On peut préférer les lecteurs férus de littérature (c’est mon cas), mais ils sont plus exigeants.
- Il est normal qu’on veuille habiter Saint-Germain-des-Prés si l’on souhaite publier : on y rencontre plus facilement des écrivains connus. On peut même y nouer des amitiés. J’ai longtemps
habité ce quartier. Je dînais fréquemment en face de Pierre-Jean Rémy, aux Ambassadeurs. Je faisais mes courses le dimanche matin en même temps que Romain Gary à l’ancien petit marché du haut de
la rue du Bac (il achetait plutôt des carottes et des champignons, et moi des légumes verts). Il m’aurait été aisé d’entamer une conversation. Mais à l’époque, je ne fréquentais que les
publicitaires. Tttt, que d’années perdues !
- Il est judicieux de perdre son temps dans les fêtes et cocktails littéraires : on y rencontre des tas de gens très intéressants si l’on ambitionne de faire partie du paysage littéraire. Des
candidats-auteurs avec qui vous pourrez échanger vos projets, des auteurs qui pourront vous conseiller, des journalistes qui pourront vous donner des points de vue sur vos manuscrits.

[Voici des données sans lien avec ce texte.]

End KeptOfLayer.

(** ** More on set_param and the owning path *)

Lemma preserves_setattr_stmt_path p v ig q :
  (forall layer layer', setattr_ layer p v ig = Ok layer' ->
     getattr_path layer' q = getattr_path layer q) ->
  preserves (fun layer => getattr_path layer q) (setattr_stmt p v ig).
Proof.
  intros H layer. unfold setattr_stmt.
  destruct (setattr_ layer p v ig) as [layer'|] eqn:E; [|done].
  simpl. by apply H.
Qed.

Lemma preserves_bind_lift {S A A' B} (f : S -> B) (o : outcome A)
    (k : A -> M S A') :
  (forall a, o = Ok a -> preserves f (k a)) -> preserves f (bind (lift o) k).
Proof.
  intros Hk s. unfold bind, lift. destruct o as [a|e]; [|done].
  by apply Hk.
Qed.

(** X13: however [set_param] ends, an attribute under [layer_attr] whose
    name is none of [weight], [bias], [out_features] and [in_features] is
    what it was. *)
Theorem set_param_touches_four_names layer layer_attr w b attr :
  PyStr.split_dot attr = [attr] ->
  attr <> "weight" -> attr <> "bias" ->
  attr <> "out_features" -> attr <> "in_features" ->
  forall ignore,
    getattr_ (snd (set_param (VStr layer_attr) w b layer))
      (layer_attr ++ "." ++ attr) ignore
    = getattr_ layer (layer_attr ++ "." ++ attr) ignore.
Proof.
  intros Hattr Hw Hb Hout Hin ignore.
  assert (Hpath : preserves
            (fun l => getattr_path l (PyStr.split_dot (layer_attr ++ "." ++ attr)))
            (set_param (VStr layer_attr) w b)).
  { unfold set_param.
    apply preserves_bind; [apply preserves_assert|]. intros ?.
    apply preserves_bind.
    - destruct (is_None w); [apply preserves_ret|].
      apply preserves_bind_lift. intros s [= <-].
      apply preserves_bind; [apply preserves_lift|]. intros p.
      apply preserves_bind.
      { apply preserves_setattr_stmt_path. intros l l' Hset.
        apply (setattr_param_keeps_size layer_attr "weight" attr l l' p false);
          done. }
      intros ?. apply preserves_bind; [apply preserves_lift|]. intros size.
      assert (Hstep : forall i name, PyStr.split_dot name = [name] ->
                name <> attr ->
                preserves
                  (fun l => getattr_path l
                              (PyStr.split_dot (layer_attr ++ "." ++ attr)))
                  (set_layer_size_attr layer_attr size i name)).
      { intros i name Hname Hne. unfold set_layer_size_attr.
        apply preserves_bind; [apply preserves_get|]. intros l0.
        destruct (hasattr_ l0 _); [|apply preserves_ret].
        apply preserves_bind; [apply preserves_lift|]. intros n.
        apply preserves_setattr_stmt_path. intros l l' Hset.
        by apply (setattr_size_keeps_size layer_attr name attr l l' (VInt n) false). }
      unfold set_layer_size. simpl for_each.
      apply preserves_bind; [by apply Hstep|]. intros ?.
      apply preserves_bind; [by apply Hstep|]. intros ?.
      apply preserves_ret.
    - intros ?. destruct (is_None b); [apply preserves_ret|].
      apply preserves_bind_lift. intros s [= <-].
      apply preserves_bind; [apply preserves_lift|]. intros p.
      apply preserves_setattr_stmt_path. intros l l' Hset.
      apply (setattr_param_keeps_size layer_attr "bias" attr l l' p false);
        done. }
  specialize (Hpath layer). unfold getattr_. simpl in Hpath. by rewrite Hpath.
Qed.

Vous y
entendrez des échos passionnants sur les nouveaux directeurs littéraires, sur les changements de cap des éditeurs. Je ne fréquente pas ces pince-fesses, mais, à un niveau très inférieur, je suis
souvent allé aux remises des prix , à l’époque des concours de nouvelles. C’était parfois obligatoire si l’on voulait repartir avec le chèque bien mérité. Le buffet était souvent maigre,
l’assistance aussi. Mais j’y ai noué des connaissances, des amitiés entre auteurs, qui me sont chères. Nous continuons à correspondre, et même parfois à nous entraider.
Imaginez maintenant un candidat-auteur qui réunisse tous ces atouts. Avec le mal qu’il se donne pour cela, il est normal qu’on lui donne la
priorité. L’important, c’est qu’il ne prenne pas toute la place, c’est qu’il en laisse aux ploucs comme moi qui arrivent derrière avec un carnet d’adresses ou un livret de famille
aussi décourageant que leur physique.
Or il y en a. Oui, il y a des places à prendre quand on arrive chez l’éditeur (chez presque tous), inconnu, présenté par la poste, caché dans
une grande enveloppe kraft. Il y a une place à prendre, encore faut-il savoir l’occuper. On en parlera dans quelques prochaines rubriques.